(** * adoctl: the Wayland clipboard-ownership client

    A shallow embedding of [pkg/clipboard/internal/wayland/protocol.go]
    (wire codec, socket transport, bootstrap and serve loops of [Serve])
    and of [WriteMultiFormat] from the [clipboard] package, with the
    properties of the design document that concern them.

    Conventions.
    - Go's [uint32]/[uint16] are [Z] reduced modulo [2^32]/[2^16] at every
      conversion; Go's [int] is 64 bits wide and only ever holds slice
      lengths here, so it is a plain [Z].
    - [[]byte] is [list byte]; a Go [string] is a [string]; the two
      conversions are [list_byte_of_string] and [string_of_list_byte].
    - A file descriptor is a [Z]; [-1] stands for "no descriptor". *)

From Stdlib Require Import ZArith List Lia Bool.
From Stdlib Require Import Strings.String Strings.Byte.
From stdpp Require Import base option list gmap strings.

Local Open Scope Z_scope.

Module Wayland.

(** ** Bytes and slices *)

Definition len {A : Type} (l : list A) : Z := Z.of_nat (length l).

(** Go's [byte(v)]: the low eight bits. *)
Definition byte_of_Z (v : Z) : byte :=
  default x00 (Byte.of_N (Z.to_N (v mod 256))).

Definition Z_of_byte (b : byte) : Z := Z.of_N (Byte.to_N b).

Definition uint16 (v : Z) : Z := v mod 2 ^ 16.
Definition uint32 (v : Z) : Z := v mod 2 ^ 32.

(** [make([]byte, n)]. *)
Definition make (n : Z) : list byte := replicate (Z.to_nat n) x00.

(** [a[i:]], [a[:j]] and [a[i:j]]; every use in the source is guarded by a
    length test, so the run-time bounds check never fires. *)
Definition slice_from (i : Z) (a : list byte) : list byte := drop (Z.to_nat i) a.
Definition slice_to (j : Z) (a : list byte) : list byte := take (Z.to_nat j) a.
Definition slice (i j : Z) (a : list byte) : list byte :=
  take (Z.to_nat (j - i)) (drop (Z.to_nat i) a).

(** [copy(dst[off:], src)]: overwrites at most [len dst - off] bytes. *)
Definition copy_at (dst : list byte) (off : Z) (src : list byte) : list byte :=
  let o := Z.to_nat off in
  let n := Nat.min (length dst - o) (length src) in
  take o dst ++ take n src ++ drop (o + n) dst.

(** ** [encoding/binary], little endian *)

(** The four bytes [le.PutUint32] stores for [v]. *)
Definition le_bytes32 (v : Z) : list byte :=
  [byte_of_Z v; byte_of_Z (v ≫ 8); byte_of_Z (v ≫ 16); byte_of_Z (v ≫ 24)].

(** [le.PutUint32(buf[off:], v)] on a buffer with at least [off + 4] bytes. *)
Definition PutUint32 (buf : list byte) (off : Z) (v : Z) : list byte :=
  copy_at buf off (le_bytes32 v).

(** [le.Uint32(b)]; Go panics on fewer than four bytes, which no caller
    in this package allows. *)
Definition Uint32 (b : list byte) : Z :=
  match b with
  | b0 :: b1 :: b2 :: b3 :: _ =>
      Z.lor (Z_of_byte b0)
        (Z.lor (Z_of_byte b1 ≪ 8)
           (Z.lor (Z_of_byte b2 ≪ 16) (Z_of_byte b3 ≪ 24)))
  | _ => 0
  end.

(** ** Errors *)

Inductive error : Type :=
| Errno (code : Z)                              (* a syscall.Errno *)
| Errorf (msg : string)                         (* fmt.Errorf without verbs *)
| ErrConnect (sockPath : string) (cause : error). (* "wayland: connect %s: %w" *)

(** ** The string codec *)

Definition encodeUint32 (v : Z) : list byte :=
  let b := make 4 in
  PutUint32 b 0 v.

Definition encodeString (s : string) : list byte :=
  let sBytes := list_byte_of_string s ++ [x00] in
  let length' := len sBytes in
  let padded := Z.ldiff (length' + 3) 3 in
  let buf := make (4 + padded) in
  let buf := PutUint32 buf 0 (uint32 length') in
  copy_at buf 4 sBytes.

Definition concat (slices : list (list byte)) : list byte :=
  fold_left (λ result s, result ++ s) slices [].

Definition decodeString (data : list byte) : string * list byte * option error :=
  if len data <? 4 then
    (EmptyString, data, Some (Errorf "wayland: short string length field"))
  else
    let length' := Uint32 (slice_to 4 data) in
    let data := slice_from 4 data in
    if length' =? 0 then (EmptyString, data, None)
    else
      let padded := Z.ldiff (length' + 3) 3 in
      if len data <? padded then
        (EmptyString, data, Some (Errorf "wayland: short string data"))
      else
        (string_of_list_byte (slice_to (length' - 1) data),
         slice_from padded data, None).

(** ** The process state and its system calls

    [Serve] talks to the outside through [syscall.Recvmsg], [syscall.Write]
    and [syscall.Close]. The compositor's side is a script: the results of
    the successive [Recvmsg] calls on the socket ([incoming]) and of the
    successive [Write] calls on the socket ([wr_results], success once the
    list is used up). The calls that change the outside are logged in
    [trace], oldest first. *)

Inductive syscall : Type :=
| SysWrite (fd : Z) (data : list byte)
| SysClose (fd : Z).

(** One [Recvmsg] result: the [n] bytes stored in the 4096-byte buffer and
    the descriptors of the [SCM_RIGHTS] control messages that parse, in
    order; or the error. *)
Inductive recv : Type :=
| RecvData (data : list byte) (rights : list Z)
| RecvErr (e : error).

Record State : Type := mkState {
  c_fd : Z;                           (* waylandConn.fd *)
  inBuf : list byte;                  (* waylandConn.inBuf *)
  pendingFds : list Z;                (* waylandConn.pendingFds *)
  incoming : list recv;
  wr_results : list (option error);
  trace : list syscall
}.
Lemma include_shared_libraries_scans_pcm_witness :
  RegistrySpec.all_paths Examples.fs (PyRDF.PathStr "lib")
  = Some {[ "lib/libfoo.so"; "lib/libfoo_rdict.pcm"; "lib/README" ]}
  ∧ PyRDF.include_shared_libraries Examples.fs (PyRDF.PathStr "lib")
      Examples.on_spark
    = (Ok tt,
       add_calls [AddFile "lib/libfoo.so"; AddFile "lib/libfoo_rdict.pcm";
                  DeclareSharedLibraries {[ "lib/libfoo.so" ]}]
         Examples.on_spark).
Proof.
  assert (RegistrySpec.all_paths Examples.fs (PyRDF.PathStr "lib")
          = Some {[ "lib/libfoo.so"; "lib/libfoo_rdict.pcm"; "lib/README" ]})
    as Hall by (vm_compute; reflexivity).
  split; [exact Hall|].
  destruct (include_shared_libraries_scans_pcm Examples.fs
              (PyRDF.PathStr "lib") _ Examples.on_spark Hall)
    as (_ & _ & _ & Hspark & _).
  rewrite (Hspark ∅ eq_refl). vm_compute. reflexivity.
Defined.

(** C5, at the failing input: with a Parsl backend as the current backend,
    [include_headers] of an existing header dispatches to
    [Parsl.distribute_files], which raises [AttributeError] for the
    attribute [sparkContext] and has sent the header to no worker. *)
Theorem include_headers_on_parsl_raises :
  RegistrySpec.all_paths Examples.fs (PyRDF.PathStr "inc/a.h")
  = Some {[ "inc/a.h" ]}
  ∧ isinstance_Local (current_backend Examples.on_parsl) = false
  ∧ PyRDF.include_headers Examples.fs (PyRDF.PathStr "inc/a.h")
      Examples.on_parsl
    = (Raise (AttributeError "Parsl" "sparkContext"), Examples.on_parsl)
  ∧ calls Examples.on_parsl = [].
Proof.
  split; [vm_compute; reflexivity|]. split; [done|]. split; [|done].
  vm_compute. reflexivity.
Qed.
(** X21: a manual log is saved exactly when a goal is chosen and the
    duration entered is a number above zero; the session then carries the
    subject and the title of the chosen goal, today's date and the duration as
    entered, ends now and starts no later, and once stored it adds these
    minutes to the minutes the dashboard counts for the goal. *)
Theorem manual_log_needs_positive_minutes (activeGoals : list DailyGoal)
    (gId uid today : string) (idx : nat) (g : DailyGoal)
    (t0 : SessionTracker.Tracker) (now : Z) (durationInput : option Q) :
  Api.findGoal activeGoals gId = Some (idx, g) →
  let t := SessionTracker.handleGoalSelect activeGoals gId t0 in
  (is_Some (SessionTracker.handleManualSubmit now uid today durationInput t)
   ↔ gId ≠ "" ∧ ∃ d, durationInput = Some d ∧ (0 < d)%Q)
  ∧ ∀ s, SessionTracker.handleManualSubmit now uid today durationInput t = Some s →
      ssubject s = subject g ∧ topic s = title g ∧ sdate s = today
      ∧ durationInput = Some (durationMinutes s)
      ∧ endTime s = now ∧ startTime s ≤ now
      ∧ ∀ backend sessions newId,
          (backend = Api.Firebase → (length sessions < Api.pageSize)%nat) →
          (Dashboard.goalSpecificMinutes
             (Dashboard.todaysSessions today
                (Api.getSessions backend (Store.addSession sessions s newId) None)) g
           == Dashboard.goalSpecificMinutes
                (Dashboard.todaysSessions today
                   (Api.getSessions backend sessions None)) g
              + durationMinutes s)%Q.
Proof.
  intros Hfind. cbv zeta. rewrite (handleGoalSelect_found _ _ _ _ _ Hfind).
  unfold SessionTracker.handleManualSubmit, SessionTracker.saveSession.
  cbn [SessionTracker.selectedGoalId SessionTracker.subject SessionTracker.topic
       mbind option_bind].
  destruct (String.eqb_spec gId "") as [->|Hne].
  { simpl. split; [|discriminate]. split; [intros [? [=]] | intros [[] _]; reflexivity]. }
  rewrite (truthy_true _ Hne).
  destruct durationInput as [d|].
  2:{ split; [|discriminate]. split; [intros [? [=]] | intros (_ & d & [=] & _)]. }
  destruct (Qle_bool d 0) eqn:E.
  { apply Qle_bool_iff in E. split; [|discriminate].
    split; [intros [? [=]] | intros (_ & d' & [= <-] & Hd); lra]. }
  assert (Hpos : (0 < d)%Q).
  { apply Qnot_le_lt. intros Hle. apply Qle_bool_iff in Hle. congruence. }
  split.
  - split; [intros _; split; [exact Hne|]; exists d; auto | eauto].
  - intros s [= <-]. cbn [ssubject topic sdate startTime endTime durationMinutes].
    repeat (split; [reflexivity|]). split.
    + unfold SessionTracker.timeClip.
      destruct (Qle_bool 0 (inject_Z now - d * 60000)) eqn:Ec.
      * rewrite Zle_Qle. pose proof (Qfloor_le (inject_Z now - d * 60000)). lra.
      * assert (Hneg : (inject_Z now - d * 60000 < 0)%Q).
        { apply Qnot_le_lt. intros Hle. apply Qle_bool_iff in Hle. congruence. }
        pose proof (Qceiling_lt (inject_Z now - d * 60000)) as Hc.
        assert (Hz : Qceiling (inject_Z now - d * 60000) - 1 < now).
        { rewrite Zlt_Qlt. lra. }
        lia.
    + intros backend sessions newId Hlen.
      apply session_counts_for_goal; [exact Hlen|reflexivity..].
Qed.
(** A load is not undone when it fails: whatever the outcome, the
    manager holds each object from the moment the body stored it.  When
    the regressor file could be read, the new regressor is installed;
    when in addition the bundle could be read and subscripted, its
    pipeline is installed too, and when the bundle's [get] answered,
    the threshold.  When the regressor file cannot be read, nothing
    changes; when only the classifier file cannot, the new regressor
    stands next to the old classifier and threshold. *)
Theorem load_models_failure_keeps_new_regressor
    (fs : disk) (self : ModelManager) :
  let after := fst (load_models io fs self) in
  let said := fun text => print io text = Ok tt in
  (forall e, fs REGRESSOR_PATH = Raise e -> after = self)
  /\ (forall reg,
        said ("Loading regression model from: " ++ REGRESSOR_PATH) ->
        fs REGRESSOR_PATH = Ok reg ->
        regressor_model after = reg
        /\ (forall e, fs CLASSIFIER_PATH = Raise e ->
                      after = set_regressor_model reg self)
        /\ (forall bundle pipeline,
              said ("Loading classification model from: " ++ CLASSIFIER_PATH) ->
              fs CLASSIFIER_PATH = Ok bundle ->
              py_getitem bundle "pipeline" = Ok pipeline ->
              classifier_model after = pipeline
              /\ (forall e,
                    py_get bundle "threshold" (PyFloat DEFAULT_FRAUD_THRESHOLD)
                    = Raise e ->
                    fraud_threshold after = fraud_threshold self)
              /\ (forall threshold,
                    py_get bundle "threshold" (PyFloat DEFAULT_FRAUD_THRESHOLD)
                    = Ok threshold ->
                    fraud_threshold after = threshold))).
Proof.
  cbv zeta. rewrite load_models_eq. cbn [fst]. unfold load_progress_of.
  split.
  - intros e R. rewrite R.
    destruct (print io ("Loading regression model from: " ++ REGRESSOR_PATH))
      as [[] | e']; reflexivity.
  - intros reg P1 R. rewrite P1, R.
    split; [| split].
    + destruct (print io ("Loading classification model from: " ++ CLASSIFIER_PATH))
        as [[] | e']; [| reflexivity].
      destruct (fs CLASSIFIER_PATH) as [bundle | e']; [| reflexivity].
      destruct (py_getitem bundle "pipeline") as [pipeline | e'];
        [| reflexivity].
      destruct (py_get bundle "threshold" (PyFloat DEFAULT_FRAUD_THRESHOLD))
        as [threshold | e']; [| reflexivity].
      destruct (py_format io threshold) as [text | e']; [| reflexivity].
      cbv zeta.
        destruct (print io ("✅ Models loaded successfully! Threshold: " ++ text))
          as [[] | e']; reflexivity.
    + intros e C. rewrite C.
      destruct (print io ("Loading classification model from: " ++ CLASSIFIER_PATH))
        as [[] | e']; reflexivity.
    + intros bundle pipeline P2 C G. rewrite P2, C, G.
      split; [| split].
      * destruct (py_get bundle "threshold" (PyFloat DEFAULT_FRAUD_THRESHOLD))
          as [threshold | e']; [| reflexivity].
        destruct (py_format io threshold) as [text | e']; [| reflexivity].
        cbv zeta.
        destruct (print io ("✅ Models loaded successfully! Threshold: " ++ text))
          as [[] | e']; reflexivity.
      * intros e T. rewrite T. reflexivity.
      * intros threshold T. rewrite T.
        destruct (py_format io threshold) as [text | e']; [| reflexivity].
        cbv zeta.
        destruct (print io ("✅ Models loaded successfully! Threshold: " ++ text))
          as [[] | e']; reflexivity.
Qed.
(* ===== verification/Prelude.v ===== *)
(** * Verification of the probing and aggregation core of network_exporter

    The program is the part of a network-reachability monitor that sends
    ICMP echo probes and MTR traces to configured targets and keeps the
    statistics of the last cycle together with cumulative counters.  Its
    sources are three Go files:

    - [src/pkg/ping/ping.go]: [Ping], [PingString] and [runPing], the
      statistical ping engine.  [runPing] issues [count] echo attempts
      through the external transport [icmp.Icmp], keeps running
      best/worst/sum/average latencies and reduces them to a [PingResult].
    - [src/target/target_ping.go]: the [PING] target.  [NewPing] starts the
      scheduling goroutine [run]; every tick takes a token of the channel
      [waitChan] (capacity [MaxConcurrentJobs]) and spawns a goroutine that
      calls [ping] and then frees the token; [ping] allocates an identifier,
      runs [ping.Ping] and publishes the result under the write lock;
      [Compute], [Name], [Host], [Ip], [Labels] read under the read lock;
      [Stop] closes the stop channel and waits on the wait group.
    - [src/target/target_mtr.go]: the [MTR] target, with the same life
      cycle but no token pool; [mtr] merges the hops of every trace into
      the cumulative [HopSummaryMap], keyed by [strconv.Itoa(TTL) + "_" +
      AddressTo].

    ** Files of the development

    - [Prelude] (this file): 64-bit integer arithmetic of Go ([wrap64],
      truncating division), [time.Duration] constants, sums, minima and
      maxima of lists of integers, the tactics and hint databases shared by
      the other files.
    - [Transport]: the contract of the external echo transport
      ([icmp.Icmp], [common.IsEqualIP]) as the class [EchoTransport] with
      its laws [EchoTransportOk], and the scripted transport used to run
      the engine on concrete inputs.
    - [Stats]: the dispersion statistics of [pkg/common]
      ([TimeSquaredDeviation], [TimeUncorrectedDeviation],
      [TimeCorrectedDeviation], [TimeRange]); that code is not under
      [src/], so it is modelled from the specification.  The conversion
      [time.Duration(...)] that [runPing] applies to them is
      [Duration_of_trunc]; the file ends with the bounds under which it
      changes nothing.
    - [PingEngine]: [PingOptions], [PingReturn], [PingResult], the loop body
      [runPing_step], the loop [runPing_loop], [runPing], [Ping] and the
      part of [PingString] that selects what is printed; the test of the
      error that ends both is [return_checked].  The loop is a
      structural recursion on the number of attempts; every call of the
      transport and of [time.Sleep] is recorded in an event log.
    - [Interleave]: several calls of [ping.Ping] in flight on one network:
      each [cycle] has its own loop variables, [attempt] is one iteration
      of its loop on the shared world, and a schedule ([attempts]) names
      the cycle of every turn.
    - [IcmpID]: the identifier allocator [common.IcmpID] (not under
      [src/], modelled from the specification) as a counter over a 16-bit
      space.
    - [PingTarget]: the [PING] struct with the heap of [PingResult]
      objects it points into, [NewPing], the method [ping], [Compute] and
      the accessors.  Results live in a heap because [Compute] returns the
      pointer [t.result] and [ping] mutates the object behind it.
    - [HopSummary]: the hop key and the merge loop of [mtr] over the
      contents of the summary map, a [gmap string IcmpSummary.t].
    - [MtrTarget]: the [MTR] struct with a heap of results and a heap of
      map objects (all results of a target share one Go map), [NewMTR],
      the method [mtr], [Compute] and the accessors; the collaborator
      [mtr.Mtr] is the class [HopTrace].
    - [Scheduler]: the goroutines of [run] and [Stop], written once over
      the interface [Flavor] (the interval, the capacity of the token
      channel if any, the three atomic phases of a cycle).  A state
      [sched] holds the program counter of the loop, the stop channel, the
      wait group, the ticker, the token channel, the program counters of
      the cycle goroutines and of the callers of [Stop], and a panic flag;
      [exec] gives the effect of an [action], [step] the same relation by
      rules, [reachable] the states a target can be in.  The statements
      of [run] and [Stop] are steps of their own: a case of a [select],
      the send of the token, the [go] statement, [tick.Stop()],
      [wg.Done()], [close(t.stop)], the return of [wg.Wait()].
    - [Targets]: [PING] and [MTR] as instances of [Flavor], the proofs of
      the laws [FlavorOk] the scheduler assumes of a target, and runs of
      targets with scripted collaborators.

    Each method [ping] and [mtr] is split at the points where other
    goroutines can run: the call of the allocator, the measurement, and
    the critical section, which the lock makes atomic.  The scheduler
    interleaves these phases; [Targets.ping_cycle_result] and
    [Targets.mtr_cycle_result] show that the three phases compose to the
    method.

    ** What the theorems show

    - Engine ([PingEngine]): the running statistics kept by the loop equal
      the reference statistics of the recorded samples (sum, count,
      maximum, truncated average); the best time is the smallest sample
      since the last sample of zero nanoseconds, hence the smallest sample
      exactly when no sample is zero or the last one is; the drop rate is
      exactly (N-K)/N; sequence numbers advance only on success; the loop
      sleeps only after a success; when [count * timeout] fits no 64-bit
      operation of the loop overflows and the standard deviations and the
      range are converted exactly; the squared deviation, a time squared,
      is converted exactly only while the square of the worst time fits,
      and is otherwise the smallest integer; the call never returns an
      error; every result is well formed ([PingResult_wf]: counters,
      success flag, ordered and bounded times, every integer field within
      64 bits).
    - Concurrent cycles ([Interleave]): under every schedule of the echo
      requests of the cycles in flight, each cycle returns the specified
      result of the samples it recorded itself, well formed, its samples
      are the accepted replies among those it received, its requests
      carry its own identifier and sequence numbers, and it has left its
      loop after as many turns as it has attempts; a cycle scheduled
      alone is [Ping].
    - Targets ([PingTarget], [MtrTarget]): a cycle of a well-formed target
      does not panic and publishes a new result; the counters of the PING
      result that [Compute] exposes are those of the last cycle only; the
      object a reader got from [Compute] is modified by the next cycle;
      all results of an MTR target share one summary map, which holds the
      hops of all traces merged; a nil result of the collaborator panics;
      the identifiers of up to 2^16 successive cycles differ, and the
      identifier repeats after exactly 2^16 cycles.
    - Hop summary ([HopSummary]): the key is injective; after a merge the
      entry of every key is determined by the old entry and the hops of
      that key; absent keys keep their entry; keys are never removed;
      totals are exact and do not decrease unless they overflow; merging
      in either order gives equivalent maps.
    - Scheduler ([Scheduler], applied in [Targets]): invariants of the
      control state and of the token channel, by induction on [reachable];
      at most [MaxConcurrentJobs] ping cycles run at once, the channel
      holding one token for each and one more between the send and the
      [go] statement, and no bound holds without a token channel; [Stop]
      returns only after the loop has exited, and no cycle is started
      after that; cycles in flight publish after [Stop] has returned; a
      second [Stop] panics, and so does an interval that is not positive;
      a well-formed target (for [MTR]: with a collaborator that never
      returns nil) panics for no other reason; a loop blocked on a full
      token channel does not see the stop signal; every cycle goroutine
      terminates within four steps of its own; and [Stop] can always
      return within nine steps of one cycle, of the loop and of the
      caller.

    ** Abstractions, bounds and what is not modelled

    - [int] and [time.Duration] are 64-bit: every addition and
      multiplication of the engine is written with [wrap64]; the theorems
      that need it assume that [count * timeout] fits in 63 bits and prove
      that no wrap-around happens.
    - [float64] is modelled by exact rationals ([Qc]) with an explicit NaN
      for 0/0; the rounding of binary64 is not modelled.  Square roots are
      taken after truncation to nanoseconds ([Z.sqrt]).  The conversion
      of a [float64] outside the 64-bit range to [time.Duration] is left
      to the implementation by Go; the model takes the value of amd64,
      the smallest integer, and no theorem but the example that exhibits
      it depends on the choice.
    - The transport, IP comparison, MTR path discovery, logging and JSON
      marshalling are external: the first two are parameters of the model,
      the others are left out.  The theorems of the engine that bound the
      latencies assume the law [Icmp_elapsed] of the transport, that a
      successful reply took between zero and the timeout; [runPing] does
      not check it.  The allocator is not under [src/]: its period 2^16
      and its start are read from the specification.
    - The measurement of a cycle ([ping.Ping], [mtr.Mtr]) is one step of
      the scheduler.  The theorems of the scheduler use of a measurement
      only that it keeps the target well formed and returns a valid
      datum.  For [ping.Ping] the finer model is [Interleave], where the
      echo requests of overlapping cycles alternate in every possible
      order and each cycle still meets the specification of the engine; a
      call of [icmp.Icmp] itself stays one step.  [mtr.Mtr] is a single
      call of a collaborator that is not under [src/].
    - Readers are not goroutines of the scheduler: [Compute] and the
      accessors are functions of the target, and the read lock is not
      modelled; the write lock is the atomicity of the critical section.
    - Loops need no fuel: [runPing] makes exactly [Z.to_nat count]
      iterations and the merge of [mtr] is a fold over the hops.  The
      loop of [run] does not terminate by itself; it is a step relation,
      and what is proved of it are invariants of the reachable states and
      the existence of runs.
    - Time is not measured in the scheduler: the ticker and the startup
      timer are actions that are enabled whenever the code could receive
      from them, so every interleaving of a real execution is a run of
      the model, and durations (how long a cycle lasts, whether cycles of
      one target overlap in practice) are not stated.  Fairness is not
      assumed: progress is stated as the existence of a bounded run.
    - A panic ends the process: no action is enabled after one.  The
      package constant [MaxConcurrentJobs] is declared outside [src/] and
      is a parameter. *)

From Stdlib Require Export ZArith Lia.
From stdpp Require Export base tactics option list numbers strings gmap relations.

▶ [Problem details]: Output exactly the span of lines beginning at the first line of the records and ending at the line that holds "From Stdlib Require Import Strings.String", inclusive, with no other text.

▶ [Exercise output]:
(** * adoctl: the Wayland clipboard-ownership client

    A shallow embedding of [pkg/clipboard/internal/wayland/protocol.go]
    (wire codec, socket transport, bootstrap and serve loops of [Serve])
    and of [WriteMultiFormat] from the [clipboard] package, with the
    properties of the design document that concern them.

    Conventions.
    - Go's [uint32]/[uint16] are [Z] reduced modulo [2^32]/[2^16] at every
      conversion; Go's [int] is 64 bits wide and only ever holds slice
      lengths here, so it is a plain [Z].
    - [[]byte] is [list byte]; a Go [string] is a [string]; the two
      conversions are [list_byte_of_string] and [string_of_list_byte].
    - A file descriptor is a [Z]; [-1] stands for "no descriptor". *)

From Stdlib Require Import ZArith List Lia Bool.
From Stdlib Require Import Strings.String Strings.Byte.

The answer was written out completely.